══ INFORMATION SHOWN

(** ** The choice of a server *)

(** [hash/fnv], FNV-1a with 64 bits. *)
Definition fnv_step (h : Z) (a : ascii) : Z := wrap_u64 (Z.lxor h (Z.of_N (code a)) * 1099511628211).
Definition fnv64a (l : bytes) : Z := foldl fnv_step 14695981039346656037%Z l.

(** [hrwScore]. *)
Definition hrwScore (sessionID candidateID : string) : Z := fnv64a (to_bytes sessionID ++ to_bytes candidateID).

(** [RoutingStrategy]: its two implementations. *)
Inductive RoutingStrategy := RoundRobin | SessionAffinity (fallback : RoutingStrategy).

(** [RoundRobinStrategy.Select]; the counter is an unsigned 64-bit integer. *)
Definition round_robin (counter : Z) (candidates : list ServerRecord) : option ServerRecord * Z :=
  match candidates with
  | [] => (None, counter)
  | _ => (candidates !! Z.to_nat (counter mod Z.of_nat (length candidates)), wrap_u64 (counter + 1))
  end.

(** The loop of [SessionAffinityStrategy.Select]. *)
Fixpoint hrw_best (sessionID : string) (best : option (ServerRecord * Z)) (l : list ServerRecord) :
    option (ServerRecord * Z) :=
  match l with
  | [] => best
  | c :: l' =>
      let score := hrwScore sessionID c.(ID) in
      hrw_best sessionID
        (match best with
         | Some (_, bestScore) => if (bestScore <? score)%Z then Some (c, score) else best
         | None => Some (c, score)
         end) l'
  end.

(** [Select] of a strategy, on the session of the request. *)
Fixpoint Select (s : RoutingStrategy) (counter : Z) (candidates : list ServerRecord) (sessionID : string) :
    option ServerRecord * Z :=
  match s with
  | RoundRobin => round_robin counter candidates
  | SessionAffinity fallback =>
      match candidates with
      | [] => (None, counter)
      | _ =>
          if bool_decide (sessionID = "") then Select fallback counter candidates sessionID
          else (fst <$> hrw_best sessionID None candidates, counter)
      end
  end.

(** [matchesServerHint] and [filterCandidatesByServer]. *)
Section hints.
Context `{UnicodeTables}.

Definition matchesServerHint (actual hint : string) : bool :=
  let a := TrimSpace actual in EqualFold a hint || EqualFold (display_name a) hint.

Definition filterCandidatesByServer (candidates : list ServerRecord) (requested : string) : list ServerRecord :=
  List.filter (λ c, matchesServerHint c.(Name) requested || matchesServerHint c.(ID) requested) candidates.

(** The candidates [Route] chooses among, and the tool it will ask for. *)
Definition route_candidates (index : CapabilityIndex) (ns : option NamespaceResolver) (name : string) :
    string * list ServerRecord :=
  let '(backendToolName, requestedServer) := resolveFederatedName index ns name in
  let candidates := LookupTool index backendToolName in
  (backendToolName,
   if bool_decide (requestedServer = "") then candidates
   else filterCandidatesByServer candidates requestedServer).

End hints.

(** ** The router *)

Record ContentBlock := mkContentBlock { ct_Type : string; ct_Text : string }.
Record ToolResult := mkToolResult { tr_Content : list ContentBlock; tr_IsError : bool }.

Definition ErrToolNotFound : error := Sentinel "tool not found".
Definition ErrServerScopeDenied : error := Sentinel "server scope denied".

(** The errors of [Route]; [ServerRateLimitError] is told apart by its callers. *)
Inductive RouteError :=
| RouteFailed (err : error)
| ServerRateLimited (serverName : string) (retryAfter : Z).

Section router.
Context `{UnicodeTables} {S L : Type} `{Env S}.
(** The MCP call of the client made for a URL. *)
Context (backend : string → string → list (string * any) → ST S ToolResult).

Record Router := mkRouter {
  rt_strategy : RoutingStrategy;
  rt_limiter : option (LimiterBackend L);
  rt_nsResolver : option NamespaceResolver;
  rt_retryCfg : RetryConfig;
  rt_circuitTimeout : Z;
  rt_circuitThresh : Z;
}.

(** What a call may change. A client is kept as the URL it was made for; the
    breaker of a client is the one of its server in the registry. *)
Record RouterState := mkRouterState {
  rs_index : CapabilityIndex;
  rs_clients : gmap string string;
  rs_breakers : gmap string CircuitBreaker;
  rs_counter : Z;
  rs_limits : L;
  rs_env : S;
}.

Definition rs_set_counter (n : Z) (st : RouterState) : RouterState :=
  mkRouterState st.(rs_index) st.(rs_clients) st.(rs_breakers) n st.(rs_limits) st.(rs_env).
Definition rs_set_limits (l : L) (st : RouterState) : RouterState :=
  mkRouterState st.(rs_index) st.(rs_clients) st.(rs_breakers) st.(rs_counter) l st.(rs_env).
Definition rs_set_clients (c : gmap string string) (b : gmap string CircuitBreaker) (st : RouterState) : RouterState :=
  mkRouterState st.(rs_index) c b st.(rs_counter) st.(rs_limits) st.(rs_env).
Definition rs_set_env (b : gmap string CircuitBreaker) (s : S) (st : RouterState) : RouterState :=
  mkRouterState st.(rs_index) st.(rs_clients) b st.(rs_counter) st.(rs_limits) s.

Context (rt : Router).

(** [checkServerRateLimit]. *)
Definition checkServerRateLimit (server : ServerRecord) (st : RouterState) : option RouteError * RouterState :=
  match server.(Types.RateLimit) with
  | None => (None, st)
  | Some limit =>
      if (limit <=? 0)%Z then (Some (ServerRateLimited server.(Name) 0), st)
      else
        match rt.(rt_limiter) with
        | None => (None, st)
        | Some lim =>
            let burst :=
              match server.(Types.RateBurst) with
              | Some b => if (0 <? b)%Z then b else limit
              | None => limit
              end in
            let key := mkLimiterKey ("server:" +:+ server.(ID)) "global" in
            match lim (clock st.(rs_env)) key (f_of_Z limit) burst st.(rs_limits) with
            | (Err err, l) => (Some (RouteFailed (Wrap "server rate limit check" err)), rs_set_limits l st)
            | (Ok v, l) =>
                ((if v.(v_allowed) then None
                  else Some (ServerRateLimited server.(Name) v.(v_retryAfter))), rs_set_limits l st)
            end
        end
  end.

(** The URL of [NewBackendClient]. *)
Definition client_url (record : ServerRecord) : string :=
  baseURL record.(Protocol) record.(Host) record.(Port).

(** [GetOrCreateClient]: the client of the server, made for the record of the
    first call. *)
Definition GetOrCreateClient (record : ServerRecord) (st : RouterState) : string * RouterState :=
  match st.(rs_clients) !! record.(ID) with
  | Some url => (url, st)
  | None =>
      let breakers := (GetOrCreate st.(rs_breakers) record.(ID) rt.(rt_circuitThresh) rt.(rt_circuitTimeout)).2 in
      (client_url record, rs_set_clients (<[record.(ID) := client_url record]> st.(rs_clients)) breakers st)
  end.
(* ===== verification/Search.v ===== *)
(** * Tool search: [internal/search]

    The tokens of a text, the synonyms, BM25 over partitions of documents, cosine
    similarity over embeddings, their fusion by reciprocal rank, and the cache of
    embeddings. Scores are IEEE 754 doubles as the code computes them on amd64;
    the logarithm, whose last bit differs between platforms, and the service that
    computes embeddings are parameters. *)

From S2P Require Import Prelude GoStrings Encoding GoFloat.

#[local] Open Scope string_scope.
#[local] Open Scope list_scope.
#[local] Open Scope nat_scope.
#[local] Open Scope go_scope.

(** [Document]. *)
Record Document := mkDocument {
  dc_Key : string;
  dc_Name : string;
  dc_Title : string;
  dc_Description : string;
  dc_Tags : list string;
}.

(** ** Results *)

(** A result is a key with its score. *)
Abbreviation ScoredResult := (string * spec_float)%type.

(** The order of the result lists: higher scores first, then smaller keys. *)
Definition result_before (x y : ScoredResult) : bool :=
  if SFeqb x.2 y.2 then string_lt x.1 y.1 else SFltb y.2 x.2.

(** [x] may stand before [y] in a list sorted by that order. *)
Definition result_le (x y : ScoredResult) : Prop := result_before y x = false.
#[export] Instance result_le_dec : RelDecision result_le.
Proof. unfold result_le. solve_decision. Defined.

(** [sort.Slice]: the scores of a map differ in their keys, so that the order
    leaves no choice. *)
Definition sort_results (l : list ScoredResult) : list ScoredResult := merge_sort result_le l.

(** [scores\[key\] += score]. *)
Definition add_score (scores : gmap string spec_float) (r : ScoredResult) : gmap string spec_float :=
  <[r.1 := f_add (default f_zero (scores !! r.1)) r.2]> scores.

(** [if limit > 0 && len(results) > limit]. *)
Definition limit_results {A} (limit : Z) (l : list A) : list A :=
  if (0 <? limit)%Z then take (Z.to_nat limit) l else l.

(** ** Tokens and synonyms *)

Section tokens.
Context `{UnicodeTables}.

(** [Tokenize]. *)
Definition separator (a : ascii) : bool :=
  space1 a || bool_decide (a = "."%char) || bool_decide (a = "_"%char) || bool_decide (a = "-"%char).
Definition Tokenize (s : string) : list string := FieldsBy separator (ToLower s).

End tokens.

(** The built-in groups of [synonymMap]. *)
Definition synonym_groups : list (list string) :=
  [ ["kubernetes"; "k8s"; "kube"; "kubectl"]; ["docker"; "container"; "containerized"];
    ["postgres"; "postgresql"; "pg"]; ["database"; "db"]; ["repository"; "repo"];
    ["delete"; "remove"; "rm"]; ["create"; "new"; "add"]; ["list"; "ls"; "enumerate"];
    ["get"; "fetch"; "retrieve"]; ["update"; "modify"; "edit"; "patch"]; ["javascript"; "js"];
    ["typescript"; "ts"]; ["python"; "py"]; ["message"; "msg"]; ["configuration"; "config"; "cfg"];
    ["environment"; "env"]; ["application"; "app"] ].

Definition synonymMap : gmap string (list string) :=
  foldl (λ m group, foldl (λ m member, <[member := group]> m) m group) ∅ synonym_groups.

(** The providers; a nil slice is [None]. *)
Inductive SynonymProvider :=
| StaticSynonymProvider
| MapSynonymProvider (entries : gmap string (list string))
| MergedSynonymProvider (primary fallback : SynonymProvider).

Fixpoint Lookup (p : SynonymProvider) (token : string) : option (list string) :=
  match p with
  | StaticSynonymProvider => synonymMap !! token
  | MapSynonymProvider entries => entries !! token
  | MergedSynonymProvider primary fallback =>
      match Lookup primary token with
      | Some group => Some group
      | None => Lookup fallback token
      end
  end.

(** Append the tokens that have not been seen. *)
Definition add_tokens (expanded tokens : list string) : list string :=
  foldl (λ acc t, if bool_decide (t ∈ acc) then acc else acc ++ [t]) expanded tokens.

(** [ExpandQueryWith]. *)
Definition ExpandQueryWith (tokens : list string) (provider : SynonymProvider) : list string :=
  foldl (λ acc t, add_tokens acc (default [] (Lookup provider t))) (add_tokens [] tokens) tokens.

(** ** BM25 *)

(** The index of one field: the frequencies of each term in the documents. *)
Record fieldIndex := mkFieldIndex {
  fi_postings : gmap string (gmap nat nat);
  fi_docLens : list nat;
  fi_avgDocLen : spec_float;
}.

Definition newFieldIndex (docCount : nat) : fieldIndex := mkFieldIndex ∅ (replicate docCount 0) f_zero.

════

[EXERCISE INSTRUCTIONS] Every line from the first entry to the line containing "(** [RoundRobinStrategy.Select]; the" should be transcribed exactly, and nothing beyond it.

[ANSWER SECTION]
(** ** The choice of a server *)

(** [hash/fnv], FNV-1a with 64 bits. *)
Definition fnv_step (h : Z) (a : ascii) : Z := wrap_u64 (Z.lxor h (Z.of_N (code a)) * 1099511628211).
Definition fnv64a (l : bytes) : Z := foldl fnv_step 14695981039346656037%Z l.

(** [hrwScore]. *)
Definition hrwScore (sessionID candidateID : string) : Z := fnv64a (to_bytes sessionID ++ to_bytes candidateID).

(** [RoutingStrategy]: its two implementations. *)
Inductive RoutingStrategy := RoundRobin | SessionAffinity (fallback : RoutingStrategy).

(** [RoundRobinStrategy.Select]; the counter is an unsigned 64-bit integer. *)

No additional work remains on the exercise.